Selective buyers vie for high quality farmland
In Iowa, top quality land is selling at more than $12,500 per acre, Minnesota values are reaching $9,500 per acre, and values in eastern South Dakota have reached $8,000 plus in many areas.
North Dakota and Northwest Minnesota
Buyers in the area covering North Dakota, eastern South Dakota and western Minnesota continue to seek out average to high quality land for purchase, according to Terry Longtin, area sales manager. The first four months of 2013 show land values and rent leveling off. However, the value numbers are still strong after 30 to 40 percent increases during 2012.
"We have experienced improved crop yields in the last few years, mainly due to improved crop varieties for this region, lead by corn, soybeans and sugar beets,” said Longtin. “This, along with last year’s net profits, has the demand for land outpacing supply.”
Most land is being sold to farm owner-operators, but investors are still seeking farmland due to the net returns in the region, according to Longtin.
Average to good quality land in the area is selling in the $4,000 to $7,000 range per acre, while excellent land is in the $7,000 to $9,000 per acre range. Top land in South Dakota is pulling up to $8,000 per acre, while North Dakota is coming in at $8,500 and Minnesota at $9,500.
Colorado, Kansas, South Dakota, Central/Western Nebraska and Wyoming After experiencing double-digit annual increases of up to 25 to 30 percent in land values over the past six years, Farmers National Company is currently seeing moderate to steady growth as land prices plateau throughout mid-year 2013, says JD Maxson, area sales manager for Farmers National Company in Colorado, Kansas, South Dakota, central/western Nebraska and Wyoming. While demand for high quality cropland and commodity prices still remain the motivating factors driving values; for the most part, land prices have stabilized throughout the first quarter of 2013.
“Rising land values have adjusted as a result of an increase in favorable returns on alternative investments,” said Maxson. “Consumer confidence is a reflection of the stock market’s recent positive upswing, so they are investigating other investments as well.”
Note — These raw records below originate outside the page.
Lemma pmm_clear_spec (p : Pmm) (i : Z) :
  pmm_wf p -> 0 <= i < total_pfns p ->
  exists bm, pmm_clear p i = Ret (with_bitmap p bm) /\ pmm_wf (with_bitmap p bm) /\
             clears p (with_bitmap p bm) i.
Proof.
  intros Hwf Hi. pose proof (pfn_in_bitmap p i Hwf Hi) as Hin.
  destruct (idx_in_range (bitmap p) (i / 8)) as (b & Hb & Hl); [done |].
  unfold pmm_clear. rewrite Hb. simpl. rewrite upd_in_range by done. simpl.
  eexists; split; [reflexivity |]. split.
  - apply with_bitmap_wf; [done |]. by rewrite length_insert.
  - intros j Hj. apply bit_at_clear; [lia | done | done].
Qed.

Lemma n_free_sets (p p' : Pmm) (i : Z) :
  0 <= i < total_pfns p -> total_pfns p' = total_pfns p ->
  used p i = false -> sets p p' i -> n_free p' = n_free p - 1.
Proof.
  intros Hi Ht Hf Hs. unfold n_free. rewrite Ht.
  apply (count_clear_set _ _ _ i); [done | done |]. intros j Hj. apply Hs. lia.
Qed.

Lemma n_free_clears (p p' : Pmm) (i : Z) :
  0 <= i < total_pfns p -> total_pfns p' = total_pfns p ->
  used p i = true -> clears p p' i -> n_free p' = n_free p + 1.
Proof.
  intros Hi Ht Hf Hs. unfold n_free. rewrite Ht.
  apply (count_clear_clear _ _ _ i); [done | done |]. intros j Hj. apply Hs. lia.
Qed.

Lemma n_free_bound (p : Pmm) : pmm_wf p -> 0 <= n_free p <= total_pfns p.
Proof.
  intros Hwf. pose proof (wf_total p Hwf). unfold n_free, count_clear, clear_bits, zlen.
  pose proof (length_filter (fun i => bit_at (bitmap p) i = false) (seqZ 0 (total_pfns p))) as H1.
  rewrite length_seqZ in H1. lia.
Qed.

Lemma n_free_pos (p : Pmm) (i : Z) :
  0 <= i < total_pfns p -> used p i = false -> 0 < n_free p.
Proof.
  intros Hi Hf. unfold n_free, count_clear, zlen.
  assert (i ∈ clear_bits (bitmap p) (total_pfns p)) as Hin by (apply elem_of_clear_bits; done).
  destruct (clear_bits _ _); [by apply not_elem_of_nil in Hin | simpl; lia].
Qed.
Maxson anticipates a possible transition of investor capital away from the ag sector if returns in the financial markets remain strong. Moderate increases in land prices throughout 2013 are likely still due to the pressure of current commodity prices.
“Past history shows land prices have a tendency to parallel the market’s highs and lows,” said Maxson. “Recent news of planned ethanol plants closing in the area will likely impact commodity prices, as demand declines for ethanol-based grains. Corn planting was delayed due to late spring snow storms and below average ground temperatures, leaving a somewhat negative impact on yields and production.”